Some of the most helpful guidance a prospective special librarian can receive to define what skills they will need to succeed in a specialized library environment comes in the form of “competencies documents” developed by various information professional groups.  Associations such as the SLA [Special Libraries Association], AALL (American Association of Law Libraries), MLA (Medical Library Association), SCIP (Strategic and Competitive Intelligence Professionals), and specialized sections of ALA have published such documents in order to provide guidance for individuals as well as library school curriculum committees.

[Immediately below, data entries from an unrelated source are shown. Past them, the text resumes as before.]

Record wf (b : backend F) : Prop := {
  wf_shape : shape (m_files b) (d_files <$> m_dirs b);
  wf_links : links (m_dirs b);
  wf_heap p id : m_files b !! p = Some id -> is_Some (b_heap b !! id);
  wf_inj p q id : m_files b !! p = Some id -> m_files b !! q = Some id -> p = q;
  wf_next id : is_Some (b_heap b !! id) -> (id < b_next b)%positive }.

(** ** The tree *)

Inductive node := File (id : positive) | Directory.
#[export] Instance node_eq_dec : EqDecision node.
Proof. solve_decision. Defined.

(** A tree gives what is at a path; paths begin at the root and have no slash at the end,
    keys of directories have one. *)
Definition tree : Type := string -> option node.
Inductive dkey : string -> Prop :=
  | dk_root : dkey "/"
  | dk_in d n : dkey d -> name n -> dkey (d +:+ n +:+ "/").
Inductive path : string -> Prop :=
  | path_root : path "/"
  | path_in d n : dkey d -> name n -> path (d +:+ n).
Definition upd (t : tree) (p : string) (x : option node) : tree := fun q => if decide (q = p) then x else t q.
Definition parent_of (p : string) : string :=
  let d := (rsplit p).1 in if decide (d = "/") then d else pop_back d.
Definition child_of (p n : string) : string := with_slash p +:+ n.

Definition view (b : backend F) : tree := fun p =>
  match m_files b !! p with
  | Some id => Some (File id)
  | None => if m_dirs b !! dir_key p is Some _ then Some Directory else None
  end.

Lemma names_lookup (dirs : gmap string dir) k D : dirs !! k = Some D -> (d_files <$> dirs) !! k = Some (d_files D).
Proof. intros E. by rewrite lookup_fmap, E. Qed.
Lemma names_none (dirs : gmap string dir) k : (d_files <$> dirs) !! k = None <-> dirs !! k = None.
Proof. rewrite lookup_fmap. by destruct (dirs !! k). Qed.

Lemma dkey_slash d : dkey d -> ends_slash d = true.
Proof. intros [| d' n Hd Hn]; [done |]. rewrite app_assoc_string. apply ends_slash_push. Qed.

Section Views.
Context (b : backend F) (Hwf : wf b).

Lemma dir_key_slash k D : m_dirs b !! k = Some D -> ends_slash k = true.
Proof. intros Hk. eapply (sh_key (wf_shape b Hwf)). by apply names_lookup. Qed.

Lemma view_dir d n : ends_slash d = true -> name n ->
  view b (d +:+ n) = Some Directory <-> is_Some (m_dirs b !! (d +:+ n +:+ "/")).
Proof.
  intros Hd Hn. unfold view. rewrite dir_key_app by done. destruct (m_files b !! (d +:+ n)) as [id |] eqn:Ef.
  - split; [done |]. intros [D HD]. apply names_lookup in HD.
    pose proof (sh_excl _ _ (wf_shape b Hwf) (d +:+ n) ltac:(eauto)) as E. rewrite <- app_assoc_string in E. congruence.
  - destruct (m_dirs b !! (d +:+ n +:+ "/")); naive_solver.
Qed.
Lemma view_file p id : view b p = Some (File id) <-> m_files b !! p = Some id.
Proof. unfold view. destruct (m_files b !! p); [naive_solver |]. destruct (m_dirs b !! dir_key p); naive_solver. Qed.
Lemma view_none d n : ends_slash d = true -> name n ->
  view b (d +:+ n) = None <-> m_files b !! (d +:+ n) = None /\ m_dirs b !! (d +:+ n +:+ "/") = None.
Proof.
  intros Hd Hn. unfold view. rewrite dir_key_app by done.
  destruct (m_files b !! (d +:+ n)), (m_dirs b !! (d +:+ n +:+ "/")); naive_solver.
Qed.
Lemma view_root : view b "/" = Some Directory.
Proof.
  unfold view. change (dir_key "/") with "/". destruct (m_files b !! "/") as [id |] eqn:E.
  - destruct (sh_file _ _ (wf_shape b Hwf) _ _ E) as (d & n & ns & Ep & [Hn _] & Hns & _).
    apply (sh_key (wf_shape b Hwf)) in Hns. apply (f_equal String.length) in Ep. rewrite length_app_string in Ep.
    destruct d, n; try done. simpl in Ep. lia.
  - destruct (sh_root _ _ (wf_shape b Hwf)) as [ns Hns]. rewrite lookup_fmap in Hns. by destruct (m_dirs b !! "/").
Qed.
Lemma view_parent d n : dkey d -> name n -> view b (parent_of (d +:+ n)) = Some Directory <-> is_Some (m_dirs b !! d).
Proof.
  intros Hd Hn. unfold parent_of. rewrite rsplit_app by (by apply dkey_slash || apply Hn). simpl.
  destruct (decide (d = "/")) as [-> | Hne].
  - rewrite view_root. split; [intros _ | done]. destruct (sh_root _ _ (wf_shape b Hwf)) as [ns Hns].
    rewrite lookup_fmap in Hns. destruct (m_dirs b !! "/"); [eauto | done].
  - destruct Hd as [| d' n' Hd' Hn']; [done |]. rewrite app_assoc_string, pop_back_push, <- app_assoc_string.
    apply view_dir; [by apply dkey_slash | done].
Qed.
End Views.

(** ** The operations *)

Inductive op :=
  | Create (p : string) (mode : Z)
  | Unlink (p : string)
  | Rename (o n : string)
  | Mkdir (p : string) (mode : Z)
  | Rmdir (p : string)
  | Chmod (p : string) (mode : Z)
  | Chown (p : string) (owner group : Z).

Definition run `{Host} (c : clock) (o : op) (b : backend F) : outcome F Z :=
  match o with
  | Create p mode => match do_create c p mode b with Ret (r, _) b => Ret r b | Throw b => Throw b | Fault => Fault end
  | Unlink p => do_unlink c p b
  | Rename o n => do_rename c o n b
  | Mkdir p mode => do_mkdir c p mode b
  | Rmdir p => do_rmdir c p b
  | Chmod p mode => do_chmod c p mode b
  | Chown p u g => do_chown c p u g b
  end.

(** What the kernel asks for: it has looked up the paths before. *)
Definition allowed (t : tree) (o : op) : Prop :=
  match o with
  | Create p _ => path p /\ p <> "/" /\ t p <> Some Directory
  | Unlink p => path p
  | Rename o n => path o /\ path n /\ o <> n /\ t o <> Some Directory /\ t n <> Some Directory /\
                  t (parent_of n) = Some Directory
  | Mkdir p _ => path p /\ p <> "/" /\ match t p with
                                       | None => t (parent_of p) = Some Directory
                                       | Some x => x = Directory
                                       end
  | Rmdir p => path p /\ p <> "/"
  | Chmod p _ | Chown p _ _ => path p
  end.

(** What the operations do to the tree: the return value and the new tree. *)
Inductive spec (t : tree) : op -> Z -> tree -> Prop :=
  | sp_create p mode id : t p = None -> t (parent_of p) = Some Directory -> (forall q, t q <> Some (File id)) ->
      spec t (Create p mode) 0 (upd t p (Some (File id)))
  | sp_create_exists p mode : t p <> None -> spec t (Create p mode) (-1) t
  | sp_create_orphan p mode : t (parent_of p) <> Some Directory -> spec t (Create p mode) (-1) t
  | sp_unlink p id : t p = Some (File id) -> spec t (Unlink p) 0 (upd t p None)
  | sp_unlink_missing p : (forall id, t p <> Some (File id)) -> spec t (Unlink p) (- ENOENT) t
  | sp_rename o n id : t o = Some (File id) -> spec t (Rename o n) 0 (upd (upd t o None) n (Some (File id)))
  | sp_rename_missing o n : t o = None -> spec t (Rename o n) (- ENOENT) t
  | sp_mkdir p mode : t p = None -> spec t (Mkdir p mode) 0 (upd t p (Some Directory))
  | sp_mkdir_exists p mode : t p = Some Directory -> spec t (Mkdir p mode) (-1) t
  | sp_rmdir p : t p = Some Directory -> (forall n, name n -> t (child_of p n) = None) ->
      spec t (Rmdir p) 0 (upd t p None)
  | sp_rmdir_full p n : t p = Some Directory -> name n -> t (child_of p n) <> None -> spec t (Rmdir p) (- ENOTEMPTY) t
  | sp_rmdir_missing p : t p <> Some Directory -> spec t (Rmdir p) (- ENOENT) t
  | sp_chmod p mode : t p <> None -> spec t (Chmod p mode) 0 t
  | sp_chmod_missing p mode : t p = None -> spec t (Chmod p mode) (- ENOENT) t
  | sp_chown p u g : t p <> None -> spec t (Chown p u g) 0 t
  | sp_chown_missing p u g : t p = None -> spec t (Chown p u g) (- ENOENT) t.

(** An outcome that refines the specification. *)
Definition refines (b : backend F) (o : op) (r : outcome F Z) : Prop :=
  exists x b' t', r = Ret x b' /\ wf b' /\ spec (view b) o x t' /\ forall q, path q -> view b' q = t' q.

A much more dynamic integration of the various competency documents into library school curricula and with a continually reinforced understanding of the value of aligning with an employer’s vision and mission incorporated into coursework, our profession can reinforce the value special librarians can contribute across all sectors, especially in for-profit organizations, and can create a more pragmatic path to employment for MLS graduates.  These ideas may well be too blue sky for the realities of today’s library school budgets and employer appetites for hiring special librarians.  Regardless of the prognostications of some, however, the authors do not believe that special librarians, particularly in profit-based organizations, are headed for terminal irrelevance.  With that baseline in mind, more discussion resulting in concrete actions around these topics could finally lead to making some progress….


James Matarazzo

 

 

James M. Matarazzo, PhD, is dean and professor emeritus at the Graduate School of Library and Information Science at Simmons College, Boston, MA.  His previous books include Closing the Corporate Library: Case Studies on the Decision-making Process; Corporate Library Excellence; and Knowledge and Special Libraries.  He holds a doctorate from the University of Pittsburgh School of Information.  Matarazzo is a Fellow of the Special Libraries Association.

 

Toby Pearlstein

 

Toby Pearlstein, PhD, is retired director of global information services for Bain & Company, Inc., a strategic management consulting firm.  She recently coauthored a series of articles in Searcher magazine on survival skills for information professionals.  Pearlstein holds a doctorate from the Graduate School of Library and Information Science at Simmons College. She is a Fellow of the Special Libraries Association and a member of the SLA Hall of Fame.